The relevancy between the two pieces of business information can be determined by a Natural Language Processing (NLP) mode, and can also be determined according to the matched keywords. Specifically, the matching condition of each service information and the specified keyword can be determined, and if the number of the same keywords matched by two service information is more, the higher the association degree between the two service information is.
In this example, the business information may be sorted according to the above-mentioned dimensions of relevance to the report topic, information dissemination, information distribution media, and information popularity, and the result of sorting may be obtained. Then, reordering is performed based on the first N pieces of service information in the sorting result and the correlation between the service information in the sorting result. For example, when N is 1, the reordering is performed based on the first service information and the correlation between the service information.
In one example, for other service information except the first N service information, the relevance between each other service information and the first N service information is calculated, and then the other service information is reordered according to the order of the relevance from high to low.
In another example, the association degrees of each other service information and the first N service information may be calculated first, the service information with the highest current association degree is ranked at N +1, then the association degrees of each service information to be ranked and the first N +1 service information are continuously calculated, then the service information with the highest current association degree is ranked at N +2, and so on until the ranking is completed.
In the above example, when calculating the association degree between one service information and a plurality of service information, the association degree may be taken as an overall association degree. The individual association degree between the service information and each of the plurality of service information can be calculated first, and then the sum of all the individual association degrees is used as the overall association degree between the service information and the plurality of service information.
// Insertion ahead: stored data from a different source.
(** X15.  A throughput that the medium sample turns black ends the path
    at once: nothing is added to the radiance, which [Li] returns as it
    stood at the start of the iteration. *)
Theorem Li_black_throughput_ends_path (st : PathState) :
  snonzero (fst (fst (sample_medium st))) = false ->
  (exists st', Li_body maxDepth rrThreshold st = brk st' /\ L st' = L st)
  /\ forall fuel, Li_loop maxDepth rrThreshold (S fuel) st = Some (L st).
Proof.
  intro Hblack.
  assert (Hbody : exists st',
            Li_body maxDepth rrThreshold st = brk st' /\ L st' = L st).
  { unfold Li_body, Li_vertex.
    destruct (sample_medium st) as [[b m] s]. cbn [fst] in Hblack.
    rewrite Hblack. cbn [negb]. eexists. split; reflexivity. }
  split; [exact Hbody |].
  intro fuel. destruct Hbody as [st' [Hb HL]].
  cbn [Li_loop]. rewrite Hb, HL. reflexivity.
Qed.

(** A surface hit at the depth cap and an escaped ray end the path with
    the emitted light seen along the ray, and nothing else. *)
Lemma Li_loop_surface_stop (st : PathState) (fuel : nat) :
  snonzero (fst (fst (sample_medium st))) = true ->
  snd (fst (sample_medium st)) = None ->
  (maxDepth <= depth st)%Z \/ Intersect (ray st) = None ->
  Li_loop maxDepth rrThreshold (S fuel) st
  = Some (add_emitted st (Intersect (ray st)) (fst (fst (sample_medium st)))).
Proof.
  intros Hbeta Hmi Hstop. cbn [Li_loop]. unfold Li_body, Li_vertex.
  destruct (sample_medium st) as [[b m] s]. cbn [fst snd] in *.
  rewrite Hbeta. cbn [negb]. subst m.
  destruct (Intersect (ray st)) as [isect |] eqn:Hhit; [| reflexivity].
  destruct Hstop as [Hd | Hnone]; [| discriminate Hnone].
  assert (Hge : (depth st >=? maxDepth)%Z = true)
    by (rewrite Z.geb_leb; apply Z.leb_le; exact Hd).
  rewrite Hge. reflexivity.
Qed.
By the above example, the higher the information value that can be embodied by the service information ranked earlier in the ranking result, therefore, the first N service information can be determined as the target service information first, and then the relevance between each of the other service information and the service information as the reference can be calculated based on the service information determined first, and the ranking can be performed again based on the calculated relevance. The sequencing result of the service information after reordering comprises the characteristic of the relevance, the relevance between the target service information determined according to the sequencing result of reordering is higher, each target service information with high relevance has continuity, the presented service information has stronger logicality, and a service information report generated based on the target service information with stronger logicality also has higher information value.
Returning to FIG. 1, after the target business information is determined, a business information report may be generated at 150 based on the target business information and the report template.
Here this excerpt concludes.